> **PROBLEM STATEMENT**:
Nothing outside the stretch is wanted. Repeat exactly the lines of the listing below from the one that contains "(try_bind (try_bind _" through the one that contains "apply wp_try, wp_st_create_event;", both ends included.

> **EXCERPTED RECORDS**:
(* ===== verification/Manager.v ===== *)
(** * The terminal session orchestrator

    Models [crates/relayterm-terminal/src/manager.rs]: [TerminalSessionManager], the single owner
    of the lifecycle of terminal sessions.  A [World] is everything the manager's tasks share:
    the database behind the repositories, the two registries behind their locks, the objects
    behind [Arc]s (replay buffers, sequence counters, broadcast channels, named by their address
    so that two holders of an [Arc] see the same object), the spawned tasks, the clock, the PTY
    bridges and the recording writers.  Each [async fn] is a [prog] whose atomic actions are the
    repository calls and critical sections of the source, in its order. *)

From stdpp Require Import pretty.
From S2P Require Import Prelude Core Replay SessionStore Prog.

(** ** Interfaces of the components the manager calls *)

(** [trait SshPtyHandle] of [crates/relayterm-ssh/src/pty.rs]: the calls on the handle at an
    address, against the state of the bridges. *)
Class PtyBridge (B : Type) := {
  pty_write_input : nat -> list Byte.byte -> B -> result SshPtyError unit * B;
  pty_resize : nat -> Z -> Z -> B -> result SshPtyError unit * B;
  pty_close : nat -> B -> B
}.

(** The enabled [RecordingWriter] of [crates/relayterm-terminal/src/recording.rs]. *)
Class RecordingSink (R : Type) := {
  rec_writer_for : TerminalSessionId -> R -> nat * R;
  rec_output : nat -> Z -> list Byte.byte -> R -> R;
  rec_marker : nat -> TerminalRecordingMarkerKind -> Z -> json -> R -> R;
  rec_shutdown : nat -> Z -> R -> R
}.

(** ** Constants *)

Definition MIN_DIM : Z := 1.
Definition MAX_DIM : Z := 4096.

Definition STUB_PTY_NOT_IMPLEMENTED_MESSAGE : string :=
  "session metadata created; PTY startup is not implemented yet".
Definition STUB_PTY_NOT_IMPLEMENTED_ATTACH_MESSAGE : string :=
  "attached to RelayTerm session placeholder; PTY streaming is not implemented yet".
Definition LIVE_PTY_ATTACH_MESSAGE : string :=
  "attached to live RelayTerm session; replay across reconnects is not yet implemented".

Definition nanos (seconds : Z) : Z := seconds * 1000000000.
Definition DETACHED_LIVE_PTY_TTL : Z := nanos 30.
Definition DEFAULT_MAX_LIVE_PTY_PER_USER : Z := 8.
Definition DEFAULT_MAX_STARTING_PER_USER : Z := 4.
Definition DEFAULT_MAX_LIVE_PTY_PER_DEPLOYMENT : Z := 64.
Lemma quiet_record_output wr seq bytes : quiet (record_output wr seq bytes).
Proof. apply quiet_frame. intros w. by destruct wr. Qed.

Lemma quiet_record_marker wr k seq pl : quiet (record_marker wr k seq pl).
Proof. apply quiet_frame. intros w. by destruct wr. Qed.

Lemma quiet_record_shutdown wr seq : quiet (record_shutdown wr seq).
Proof. apply quiet_frame. intros w. by destruct wr. Qed.

Lemma quiet_send_frame ch f : quiet (send_frame ch f).
Proof. by apply quiet_frame. Qed.

Lemma quiet_id : quiet (fun w => w).
Proof. by apply quiet_frame. Qed.

Lemma quiet_upd_counters g : quiet (upd_counters g).
Proof. by apply quiet_frame. Qed.

#[local] Hint Resolve quiet_set_pty quiet_record_output quiet_record_marker quiet_record_shutdown
  quiet_send_frame quiet_id quiet_upd_counters quiet_push_frame quiet_drop_live quiet_end_entry
  quiet_drop_attachments quiet_delete_attachment : relay.

(** Chain the guarantees collected along a handler. *)
Ltac guar_trans :=
  solve [repeat first [eassumption | (etransitivity; [eassumption|])]].

Lemma wp_shutdown_removed e w0 (Q : unit -> World DB B R -> Prop) :
  (forall w, guar w0 w -> Q tt w) -> WP (shutdown_removed e) w0 Q.
Proof.
  intros HQ. destruct e as [e|]; [|by apply HQ]. cbn [shutdown_removed]. unfold shutdown_runtime.
  destruct (re_live e) as [live|]; [|by apply HQ].
  apply wp_bind, wp_pure_act; [auto with relay|]. intros w1 H1.
  apply wp_bind, wp_pure_act; [auto with relay|]. intros w2 H2.
  apply wp_bind, wp_read. intros w3 _ H3.
  apply wp_bind, wp_pure_act; [auto with relay|]. intros w4 H4.
  apply wp_pure_act; [auto with relay|]. intros w5 H5. apply HQ. guar_trans.
Qed.

(** One step of a handler whose result nothing depends on. *)
Ltac wp_step :=
  match goal with
  | |- wp _ _ (Ret _) _ _ => exact Logic.I
  | |- wp _ _ (try_bind (Ret _) _) _ _ => unfold try_bind at 1; cbn [bind ok_or]
  | |- wp _ _ (bind (Ret _) _) _ _ => cbn [bind]
  | |- wp _ _ (try_bind (try_bind _ _) _) _ _ => apply wp_try
  | |- wp _ _ (try_bind (bind _ _) _) _ _ => apply wp_try
  | |- wp _ _ (try_bind (repo (st_set_status _ _ _)) _) _ _ =>
      apply wp_try, wp_st_set_status; [split; by eauto|intros ? [?|?] ?]
  | |- wp _ _ (try_bind (repo (st_create_event _)) _) _ _ =>
      apply wp_try, wp_st_create_event; intros ? [?|?] ?
  | |- wp _ _ (try_bind (repo (st_mark_attachment_detached _ _ _)) _) _ _ =>
      apply wp_try, wp_st_mark_detached; intros ? [?|?] ?
  | |- wp _ _ (try_bind (get_session_attachment _ _) _) _ _ =>
      apply wp_try, wp_get_session_attachment; intros ? [?|?] ?
  | |- wp _ _ (try_bind (get_owned _ _) _) _ _ =>
      apply wp_try, wp_get_owned; [intros ? ? ?|intros ? ? ? ? ? ? ?]
  | |- wp _ _ (try_bind (act (fun w => (_, w))) _) _ _ =>
      apply wp_try, wp_read; intros ? ? ?
  | |- wp _ _ (bind (repo (st_set_status _ _ _)) _) _ _ =>
      apply wp_bind, wp_st_set_status; [split; by eauto|intros ? ? ?]
  | |- wp _ _ (bind (repo (st_create_event _)) _) _ _ =>
      apply wp_bind, wp_st_create_event; intros ? ? ?
  | |- wp _ _ (bind utc_now _) _ _ => apply wp_bind, wp_utc_now; intros ? ? ?
  | |- wp _ _ (bind (pure_act _) _) _ _ =>
      apply wp_bind, wp_pure_act; [by auto with relay|intros ? ?]
  | |- wp _ _ (pure_act _) _ _ => apply wp_pure_act; [by auto with relay|done]
  | |- wp _ _ (bind (act (remove_runtime _)) _) _ _ =>
      apply wp_bind, wp_remove_runtime; intros ? ? ?
  | |- wp _ _ (bind (shutdown_removed _) _) _ _ =>
      apply wp_bind, wp_shutdown_removed; intros ? ?
  | |- wp _ _ (bind (act (spawn _)) _) _ _ => apply wp_bind, wp_spawn; intros ? ? ?
  | |- wp _ _ (bind (act (new_counter _)) _) _ _ => apply wp_bind, wp_new_counter; intros ? ? ?
  | |- wp _ _ (bind (act (fun w => (_, w))) _) _ _ => apply wp_bind, wp_read; intros ? ? ?
  | |- wp _ _ (if decide _ then _ else _) _ _ => case_decide
  | |- wp _ _ (if ?b then _ else _) _ _ => destruct b
  end.

Abbreviation safe_prog p := (forall w0, WP p w0 (fun _ _ => True)).

Lemma validate_dim_ok f z : validate_dim f z = Ok tt -> dim_ok z.
Proof.
  unfold validate_dim, dim_ok, MIN_DIM, MAX_DIM. intros H. case_match; [|done]. bool_props. lia.
Qed.

Lemma safe_create_session req : safe_prog (create_session (DB := DB) (B := B) (R := R) req).
Proof.
  intros w0. unfold create_session. wp_step.
  destruct (validate_dim "cols" _) as [[]|] eqn:Ec; [|done]. apply validate_dim_ok in Ec. wp_step.
  destruct (validate_dim "rows" _) as [[]|] eqn:Er; [|done]. apply validate_dim_ok in Er.
  apply wp_try, wp_st_create; [done..|]. intros w1 s Hw1 Hg1 Hs.
  wp_step; [|done].
  apply wp_bind, wp_quiet. intros w2 Hw2 Hg2.
  pose proof (inv_sessions w1 Hw1 _ _ Hs) as [Hc Hr _].
  assert (guar w1 w2) as [Hgs _ _ _] by guar_trans.
  destruct (inv_register_starting s w2 Hw2 (Hgs _ _ Hs) Hc Hr) as (? & ? & ?). done.
Qed.

Lemma safe_close_session id owner : safe_prog (close_session (DB := DB) (B := B) (R := R) id owner).
Proof. intros w0. unfold close_session. repeat (wp_step; try done). Qed.

Lemma safe_record_pty_start_failed owner id c :
  safe_prog (record_pty_start_failed (DB := DB) (B := B) (R := R) owner id c).
Proof. intros w0. unfold record_pty_start_failed. repeat (wp_step; try done). Qed.

(** Sequencing programs that are safe from every state. *)
Lemma safe_bind {A C} (p : prog (World DB B R) A) (k : A -> prog (World DB B R) C) :
  safe_prog p -> (forall a, safe_prog (k a)) -> safe_prog (bind p k).
Proof.
  intros Hp Hk w0. apply wp_bind. eapply wp_mono; [|apply Hp]. intros a w _. apply Hk.
Qed.

Lemma safe_try {E A C} (p : prog (World DB B R) (result E A))
  (k : A -> prog (World DB B R) (result E C)) :
  safe_prog p -> (forall a, safe_prog (k a)) -> safe_prog (try_bind p k).
Proof. intros Hp Hk. apply safe_bind; [done|]. intros [a|e]; [apply Hk|done]. Qed.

> **OUTPUT OF THE TASK**:
  | |- wp _ _ (try_bind (try_bind _ _) _) _ _ => apply wp_try
  | |- wp _ _ (try_bind (bind _ _) _) _ _ => apply wp_try
  | |- wp _ _ (try_bind (repo (st_set_status _ _ _)) _) _ _ =>
      apply wp_try, wp_st_set_status; [split; by eauto|intros ? [?|?] ?]
  | |- wp _ _ (try_bind (repo (st_create_event _)) _) _ _ =>
      apply wp_try, wp_st_create_event; intros ? [?|?] ?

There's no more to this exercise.